Damn if my sister didn’t come up with the best idea of the trip: dangling the carrot of zip-lining to keep the kids in line. With that in mind, I purposely planned that activity as the last of the trip (not to mention it’s out of town and thus requires driving) and have threatened penalties of 10-15 minutes off trekking time for infractions ranging from stepping on my toe (still swollen from yesterday’s trapeze mishap) to sassy mouths. As of right now, Carter has been penalized 25 minutes and Micaela 15. They’re on their best behavior in the hopes of earning back some time before the all-important event tomorrow.
Our return to the hotel this evening has been incredibly serene, with each nibling trying desperately to keep his or her temper in check and to not, under any circumstances, make me have to repeat myself twice. They’re both also trying to figure out just how this time penalization will work, but I’m purposely remaining mysterious. Aside from a slightly surly Micaela when I mention her homework (“Mom said I can do it in the morning and be late for school. Mom said.“), it’s been rather pleasant. I must think of a way to enact such a system more often.
The kids have even gotten into a little bit of Montreal’s green spirit. They were fascinated when I pointed out the two buttons on the top of the toilet — one of #1, one for #2 — and they even agreed to reuse their towels more than once, as per the hotel’s suggestion card. Only problem is, the Embassy Suites doesn’t seem to be following its own guidelines, as we’ve found fresh towels in our room no matter how many we leave on the rack.
This morning we returned to Eggspectation, with visions of delectable breakfast goodies dancing in our heads. But our experience this time was quite a let-down. Our waitress didn’t seem to understand French or English, and our wait was far longer than our first wonderful visit Friday. At least we knew it wasn’t just us, because we heard other patrons around us muttering their discontent. But our meals — once they finally came — were delectable and left us full for our busy day. Plus the kids got a kick out of making fun of our incompetent waitress for the rest of the day. The old chestnut “I’ll give you a tip: Don’t eat yellow snow” had them in stitches. Even recycled jokes can enjoy a second life.
Our day’s plans consisted mainly of Old Montreal and the quais, which all lay within walking distance of the hotel. First stop: Montreal Science Center, which had lured us with its exhibition of aliens. The main attraction turned out to be on the lame side, but all of us had a blast in the Science 26 area, a hands-on cavalcade that demonstrated the best of chemistry, physics, biology, and even telekinesis, the last of which was done via Mindball, a game in which you move a ball with your mind.
As impressed as we were with the ingenious games for demonstrating complex concepts — a pillow bridge that demonstrated the strength of the keystone, a lever that lets you lift 113 kilograms (249 pounds), a mobile of space shuttles powered by the sun — we were surprised by the lack of explanation. Just how do you move a ball with your mind — and are you supposed to be pushing or pulling it? How do you get the vortex going? And why the heck is every third exhibit broken? The biggest disappointment was finding the tightrope bicycle closed.
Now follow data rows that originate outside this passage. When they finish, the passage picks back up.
Ltac kept :=
  repeat match goal with
  | H : (match ?x with Ok _ => _ | Err _ => _ end) = Ok _ |- _ => destruct x eqn:?; [|done]
  | H : response_validation_error _ = Ok _ |- _ => apply response_validation_ok in H
  | H : metadata_from_replicated _ = Ok _ |- _ => apply metadata_kept in H as ->
  | H : transpose_new TaskObjective_new _ = Ok _ |- _ =>
      apply transpose_kept in H as ->; [|by intros ?? [-> _]%TaskObjective_new_ok]
  | H : transpose_new _ _ = Ok _ |- _ =>
      apply transpose_kept in H as ->; [|by intros ?? [-> _]%identifier_new_ok]
  | H : NamespaceId_new _ = Ok _ |- _ => apply identifier_new_ok in H as [-> ?]
  | H : TaskId_new _ = Ok _ |- _ => apply identifier_new_ok in H as [-> ?]
  | H : ConsumerGroupId_new _ = Ok _ |- _ => apply identifier_new_ok in H as [-> ?]
  | H : ConsumerId_new _ = Ok _ |- _ => apply identifier_new_ok in H as [-> ?]
  | H : LeaseId_new _ = Ok _ |- _ => apply identifier_new_ok in H as [-> ?]
  | H : TaskObjective_new _ = Ok _ |- _ => apply TaskObjective_new_ok in H as [-> ?]
  | H : TaskResult_new _ = Ok _ |- _ => apply TaskResult_new_ok in H as [-> ?]
  | H : count_to_u64 _ _ = Ok _ |- _ => unfold count_to_u64 in H; destruct (_ <=? _); [|done]
  | H : count_to_usize _ _ = Ok _ |- _ => unfold count_to_usize in H; destruct (_ <=? _); [|done]
  end.

(** An answer that comes through the log comes through unchanged. *)
Lemma replicated_result_kept r v r' :
  result_to_replicated r = Ok v → result_from_replicated v = Ok r' → r' = r.
Proof.
  intros Hto Hfrom. destruct r as [[]|[]|[]|[]|[]|[]|[]|[]|[]|[]]; cbn [result_to_replicated] in Hto;
    kept; simplify_eq; cbn [result_from_replicated convert_coordination_result] in *; kept;
    simplify_eq; cbn; by rewrite ?status_reads_back.
Qed.

(** * Answers of the broker can be replicated

    Every answer that the specified broker gives to a valid command in a valid
    state is one that a response can carry. *)

Definition answers {A} (wrap : A → BrokerMutationResult)
    (r : result A StateMachineError * BrokerState) : Prop :=
  valid_state r.2 → 0 < s_term r.2 →
  match r.1 with Ok a => valid_outcome (wrap a) | Err _ => True end.

Lemma group_answer md g :
  0 < md_term md → valid_group g → valid_outcome (RConsumerGroup (consumer_group_result md g)).
Proof. intros Hm (Hid & _ & _ & Hn). done. Qed.

Lemma ensure_namespace_answer c s :
  valid_command (EnsureNamespace c) → answers RNamespace (on_state (ensure_namespace c (bare s))).
Proof.
  intros [Hid _]. unfold ensure_namespace. simpl.
  destruct (s_namespaces s !! _) as [n|] eqn:Hn.
  - intros [Hv _ _] Ht. split; [done|]. by apply (Hv (en_namespace_id c)).
  - do 2 (case_match; [done|]). by destruct (next_revision _).
Qed.

Lemma publish_answer c s :
  valid_command (PublishTask c) → answers RTaskPublished (spec_publish c s).
Proof.
  intros (_ & Hid & _). unfold spec_publish, publish_task. simpl.
  destruct (require_namespace _ _); [|done].
  destruct (s_tasks s !! _) as [t|] eqn:Ht.
  - case_match; [done|]. intros [_ Hv _] Hterm. split; [done|]. by apply (Hv (pt_task_id c)).
  - do 2 (case_match; [done|]). by destruct (next_revision _).
Qed.

Lemma ensure_group_answer c s : answers RConsumerGroup (spec_ensure_group c s).
Proof.
  unfold spec_ensure_group, ensure_consumer_group. simpl.
  destruct (require_namespace _ _); [|done].
  destruct (s_groups s !! _) as [g|] eqn:Hg.
  - case_match; [done|]. intros [_ _ Hv] Ht. apply group_answer; [done|]. by apply (Hv _ _ Hg).
  - do 2 (case_match; [done|]). destruct (next_revision _); [|done]. simpl.
    rewrite lookup_insert_eq. simpl. intros [_ _ Hv] Ht. apply group_answer; [done|].
    simpl in Hv. by apply (map_Forall_insert_1_1 _ _ _ _ Hv).
Qed.

Lemma join_answer c s : answers RConsumerGroup (on_state (join_consumer_group c (bare s))).
Proof.
  unfold join_consumer_group. simpl. destruct (next_revision _); [|done].
  destruct (Coordinator_join _ _ _ _ _ _) as [r groups]. destruct (map_err _ r); [|done]. simpl.
  destruct (groups !! _) as [g|] eqn:Hg; [|done]. simpl.
  intros Hs Ht. apply group_answer; case_decide; simpl in *; try done;
    by eapply (vs_groups _ Hs), Hg.
Qed.

Lemma heartbeat_answer c s :
  valid_command (Heartbeat c) → answers RHeartbeat (on_state (heartbeat c (bare s))).
Proof.
  intros [_ Hid]. unfold heartbeat. simpl. destruct (next_revision _); [|done].
  destruct (Coordinator_heartbeat _ _ _ _ _) as [r groups]. destruct (map_err _ r); [|done]. simpl.
  destruct (groups !! _) as [g|] eqn:Hg; [|done]. simpl.
  destruct (g_consumers g !! _) as [mem|]; [|done]. simpl. intros Hs Ht.
  assert (valid_group g) as (? & _).
  { case_decide; simpl in *; by eapply (vs_groups _ Hs), Hg. }
  by case_decide.
Qed.

Lemma leave_answer c s : answers RConsumerGroup (spec_leave c s).
Proof.
  unfold spec_leave. destruct (next_revision _); [|done]. destruct (requeue_check _ _ _); [|done].
  destruct (s_groups s !! lv_group_id c) as [g|]; [|done].
  destruct (Group_leave _ _ g) as [[mem|] g']; [|done]. simpl. intros [_ _ Hv] Ht.
  apply group_answer; [done|]. by apply (map_Forall_insert_1_1 _ _ _ _ Hv).
Qed.

Lemma len_bset_le {A B} `{Countable B, Ord B} (f : A → B) (l : list A) :
  len (bset_iter (list_to_set (f <$> l) : gset B)) ≤ len l.
Proof.
  unfold len. rewrite <-(length_fmap f l). apply N2Z.inj_le. rewrite !nat_N_Z. apply inj_le.
  apply submseteq_length, NoDup_submseteq; [apply bset_iter_nodup|].
  intros x. rewrite elem_of_bset_iter. set_solver.
Qed.

Lemma reap_answer c s :
  valid_command (ReapStaleMembers c) → answers RStaleMembersReaped (spec_reap c s).
Proof.
  intros Hmax. simpl in Hmax. unfold spec_reap. case_match; [done|]. case_match; [done|].
  destruct (next_revision _); [|done]. destruct (reap_check _ _ _); [|done]. simpl. intros _ Ht.
  assert (len (reap_victims c s) ≤ u64_max).
  { unfold reap_victims, len. rewrite length_fmap. fold (@len (N * string * string)).
    etrans; [|exact Hmax]. pose proof (len_take_N (rp_max_members c)
      (reap_candidates (rp_stale_before_ms c) (s_groups s))) as Hl. unfold len in Hl |- *. lia. }
  split_and!; [done..|]. etrans; [apply len_bset_le|done].
Qed.

Lemma claim_answer_shape generation t m :
  (∀ t', t = Some t' → valid_task t') → 0 < s_term (m_state m) →
  valid_outcome (RTaskClaim (task_claim_result generation t m)).
Proof.
  intros Hv Ht. unfold task_claim_result. destruct t as [t|]; [|done].
  destruct (t_state t) as [|l|] eqn:Hl; [done| |done].
  destruct (Hv t eq_refl) as (Hid & _ & Hobj & Hst). rewrite Hl in Hst. by destruct Hst.
Qed.

Lemma lease_holder_elem lid tasks t : lease_holder lid tasks = Some t → ∃ id, tasks !! id = Some t.
Proof.
  unfold lease_holder. intros Hh.
  assert (t ∈ filter (λ t, holds_lease lid t = true) (bmap_values tasks)) as Ht.
  { destruct (filter _ _); simplify_eq/=. by left. }
  apply list_elem_of_filter in Ht as [_ Ht]. by apply elem_of_bmap_values in Ht.
Qed.

Lemma claim_answer c s : answers RTaskClaim (spec_claim c s).
Proof.
  unfold spec_claim. destruct (require_term _ _); [|done].
  destruct (require_group_member _ _ _ _) as [[ns gen]|]; [|done].
  destruct (lease_holder _ _) as [t|] eqn:Hh.
  { case_match; [|done]. intros [_ Hv _] Ht. apply claim_answer_shape; [|done].
    intros ? [= <-]. apply lease_holder_elem in Hh as [id Hid]. by apply (Hv id). }
  destruct (head _) as [[c0 id]|]; [|intros _ Ht; by apply claim_answer_shape].
  destruct (checked_deadline _ _); [|done]. destruct (next_revision _); [|done].
  destruct (requeue_where _ _ !! id) as [t|]; [|done]. cbn [ok_or]. intros [_ Hv _] Ht.
  apply claim_answer_shape; [|done]. intros ? [= <-].
  by apply (map_Forall_insert_1_1 _ _ _ _ Hv).
Qed.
Just a few wharfs away was the Labyrinth at Shed 16, an indoor maze set up in an abandoned hangar on Quai de l’Horloge. I’d read that we should prepare to spend at least an hour in there, maybe more, and we arrived with just that much time left in the day. After a rather poorly acted video introduction, we were set loose in the maze, which consisted of tarp panels for walls and the odd obstacle here and there. Four different rooms in the labyrinth contained riddles that, once solved and put together, would help us solve the overall mystery set forth in the video.
Carter immediately took charge, forging ahead and shouting to us whenever he encountered a dead end, then heading back and quickly finding a new trail to blaze. The three of us got stuck going in a circle for a good 20 minutes before one of the labyrinth’s residents pointed us in the right direction.
I’ve never seen a maze of its kind. Even the Dole Pineapple hedge maze — reportedly the largest hedge maze in the world — pales in comparison, both in size and difficulty. Aside from a few features that would leave them open to lawsuits if they were stateside, I’m not sure why there’s nothing like this back in the U.S. Once again, Montreal succeeded in outdoing itself.
For our final night in town, we celebrated with a pleasant meal at one of the least touristy restaurants we could find in that part of town, during which I let Micaela and Carter in on a few little secrets and told them stories that might get me in trouble down the road but tonight made for a memorable evening of bonding. To get even more brownie points in their favor, they even indulged me in sitting trough a full-length screening of the 3D U2 IMAX film playing at the science center.
They’re sleeping soundly now, as I too should be, as the alarm is set for the butt-crack of dawn so that we can get to the zip-line in time.